Many complain that in Crime and Punishment Raskolnikov’s theory is more convincing than all attempts to expose it. It is a sharp remark, but a false one. Raskolnikov’s theory is speculative—and as speculation it has the neat persuasiveness of any abstract construction. Its refutation, however, is artistic, and therefore operates selectively, as all genuine art does. Yet the artistic is stronger than the speculative—if the reader knows how to read. For such a reader, the sight of Raskolnikov crushed by his own crime outweighs all his theoretical reasonings, however airtight and rational they may seem.
This is Dostoevsky’s great phenomenon: he takes his characters through the literal, practical enactment of their abstract theories. And what he shows is that the human being of the new age—the age of final challenges and great crises—can only be the one who performs a vast experiment on himself, the one who, in Raskolnikov’s own word, “transgresses.” Sonya transgresses too, because a crime against oneself, even for the noblest of reasons, remains a grave sin. According to the reconstruction proposed by the scholar Igor Volgin, Alyosha Karamazov too was meant to transgress—by subjecting himself to a terrible experiment and volunteering for regicide. Suslova once confessed to Dostoevsky that she had wanted to kill the tsar, and he questioned her at length, with great curiosity, about what had made her change her mind. Nothing short of personal experience and personal sacrifice can defeat or unmask destructive ideas.
That is why Porfiry Petrovich, having grasped the fatal essence of the superman ideal, calls himself a “finished man.” The pattern is evangelical: unless a grain of wheat falls into the earth and dies, it remains alone; but if it dies, it bears much fruit. All of Dostoevsky is about the need to die—or at the very least to burn away within oneself the present, limited, former human being.
He seems to have sensed this instinctively from youth, and that is why he subjected himself to such an experience. Dostoevsky’s entire adult life is, in essence, an afterlife. After the mock execution, four years of penal servitude, and then two years as a common soldier, he was truly reborn. The point is not that he acquired some boundary experience, but that he traveled the destructive path all the way to the end. Paying for that new knowledge with years of his life, he came to understand the vanity of external transformations, of superhuman ideas, and of the pride from which he himself had suffered so much. His “new man” is above all one who has lived in the neighborhood of death—or mortal illness, like Myshkin—and in the face of those ultimate trials has found values that cannot be revoked.

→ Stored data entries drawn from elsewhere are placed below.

(* ===== verification/DBuf.v ===== *)
(** * Dynamic buffers: [ircd/dbuf.c]

    A [struct DBuf] is a byte queue kept as a chain of 2048-byte buffers drawn from a
    global pool.  The chain is a list ([head] first, [tail] last); a buffer carries
    its [start] offset and the bytes stored up to [end] (what lies beyond [end] is
    never read).  [contents] is the byte queue a DBuf stands for: the theorems show
    that every operation is the corresponding operation on that queue, wherever the
    buffer boundaries fall, and that the pool's counters stay exact. *)

From stdpp Require Import base list strings.
From Stdlib Require Import ZArith Lia Ascii.
From S2P Require Import Prelude Chattr.

Local Open Scope ircu_scope.

Definition DBUF_SIZE : nat := 2048.

(** [db_end] is [length db_data]. *)
Record DBufBuffer : Type := DBufBuf { db_start : nat; db_data : list ascii }.

Definition db_end (db : DBufBuffer) : nat := length (db_data db).
Definition live (db : DBufBuffer) : list ascii := drop (db_start db) (db_data db).
Definition db_len (db : DBufBuffer) : nat := db_end db - db_start db.

Record DBuf : Type := MkDBuf { dyn_length : Z; dyn_bufs : list DBufBuffer }.

Definition dbuf_empty : DBuf := MkDBuf 0 [].

(** The globals [DBufAllocCount], [DBufUsedCount] and the length of [dbufFreeList]. *)
Record pool : Type := Pool { DBufAllocCount : Z; DBufUsedCount : Z; dbufFreeList : nat }.

(** ** The code *)
Section Code.
(** [feature_int(FEAT_BUFFERPOOL)] and [feature_bool(FEAT_HAS_FERGUSON_FLUSHER)];
    [flush_connections(0)] of ircd/send.c as it acts on the pool. *)
Context (BUFFERPOOL : Z) (FERGUSON_FLUSHER : bool) (flush_connections : pool -> pool).

Definition dbuf_alloc (p : pool) : pool * bool :=
  match dbufFreeList p with
  | S n => (Pool (DBufAllocCount p) (DBufUsedCount p + 1) n, true)
  | O =>
      if (DBufAllocCount p * Z.of_nat DBUF_SIZE <? BUFFERPOOL)%Z then
        (Pool (DBufAllocCount p + 1) (DBufUsedCount p + 1) O, true)
      else (p, false)
  end.

Definition dbuf_free (p : pool) : pool :=
  Pool (DBufAllocCount p) (DBufUsedCount p - 1) (S (dbufFreeList p)).

Fixpoint free_chain (p : pool) (bufs : list DBufBuffer) : pool :=
  match bufs with
  | [] => p
  | _ :: bufs' => free_chain (dbuf_free p) bufs'
  end.

Definition dbuf_malloc_error (p : pool) (bufs : list DBufBuffer) : pool * DBuf * bool :=
  (free_chain p bufs, dbuf_empty, false).

(** [dbuf_alloc], with the flusher's second chance. *)
Definition alloc_or_flush (p : pool) : pool * bool :=
  let '(p, ok) := dbuf_alloc p in
  if ok then (p, true)
  else if FERGUSON_FLUSHER then dbuf_alloc (flush_connections p)
  else (p, false).

(** The [for] of [dbuf_put]: [before] is the chain in front of [*h], [chain] the
    chain from [*h] on.  [inr] is the [dbuf_malloc_error] exit, with the buffers to
    free.  One iteration per buffer, so [S (length buf)] of them are enough. *)
Fixpoint put_loop (fuel : nat) (p : pool) (before chain : list DBufBuffer) (buf : list ascii)
    : outcome (pool * (list DBufBuffer + list DBufBuffer)) :=
  match fuel with
  | O => Fuel
  | S fuel =>
      match buf with
      | [] => Ok (p, inl (before ++ chain))
      | _ =>
          let fill (p : pool) (db : DBufBuffer) (rest : list DBufBuffer) :=
            let chunk := Nat.min (DBUF_SIZE - db_end db) (length buf) in
            let db := DBufBuf (db_start db) (db_data db ++ take chunk buf) in
            put_loop fuel p (before ++ [db]) rest (drop chunk buf) in
          match chain with
          | db :: rest => fill p db rest
          | [] =>
              let '(p, ok) := alloc_or_flush p in
              if ok then fill p (DBufBuf 0 []) []
              else Ok (p, inr before)
          end
      end
  end.

(** Start at [head] when the buffer is empty, at [tail] otherwise. *)
Definition put_at (d : DBuf) : list DBufBuffer * list DBufBuffer :=
  if (dyn_length d =? 0)%Z then ([], dyn_bufs d)
  else match reverse (dyn_bufs d) with
       | [] => ([], [])
       | t :: front => (reverse front, [t])
       end.

Definition dbuf_put (p : pool) (d : DBuf) (buf : list ascii) : outcome (pool * DBuf * bool) :=
  let '(before, chain) := put_at d in
  let len := u32 (dyn_length d + Z.of_nat (length buf)) in
  let* (p, r) := put_loop (S (S (length buf))) p before chain buf in
  match r with
  | inl bufs => Ok (p, MkDBuf len bufs, true)
  | inr bufs => Ok (dbuf_malloc_error p bufs)
  end.
End Code.

(** [dbuf_map]: the first block and its length. *)
Definition dbuf_map (d : DBuf) : outcome (option (list ascii)) :=
  if (dyn_length d =? 0)%Z then Ok None
  else match dyn_bufs d with
       | [] => Oob
       | db :: _ => Ok (Some (live db))
       end.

Indeed, Christ after the Resurrection is the ideal of such a being—if “being” rather than “man” is now the word—for whom neither outward humiliation nor vanity nor lust nor hopes of transformation nor progress have any meaning. Such a person knows the true measure of all things, and therefore yields neither to sectarianism, nor to the absolutizing of his own rightness, nor to abstract crime—the most ruinous temptations of all. He knows that there is no truth except mercy and no salvation except sacrifice. He is without fear. He has no vanity.
Strakhov recalled that after his seizures Dostoevsky was “like a man fresh from the bathhouse”; he spent his whole life as though simmering in a cauldron of hell. Dostoevsky brings us a terrible message: that man as he is is not enough, that he must do something greater with himself than he ever imagined even in his darkest or most vainglorious dreams. Dostoevsky—like Nietzsche after him—calls on man to ascend to the next stage. And the terror of that next stage is such that the reader naturally finds it easier to shelter behind objections of style.
And yet, as Chingiz Aitmatov once said, literature exists precisely so that human beings need not perform such self-destructive experiments on themselves. It is enough to read certain books—and all of Dostoevsky belongs among them.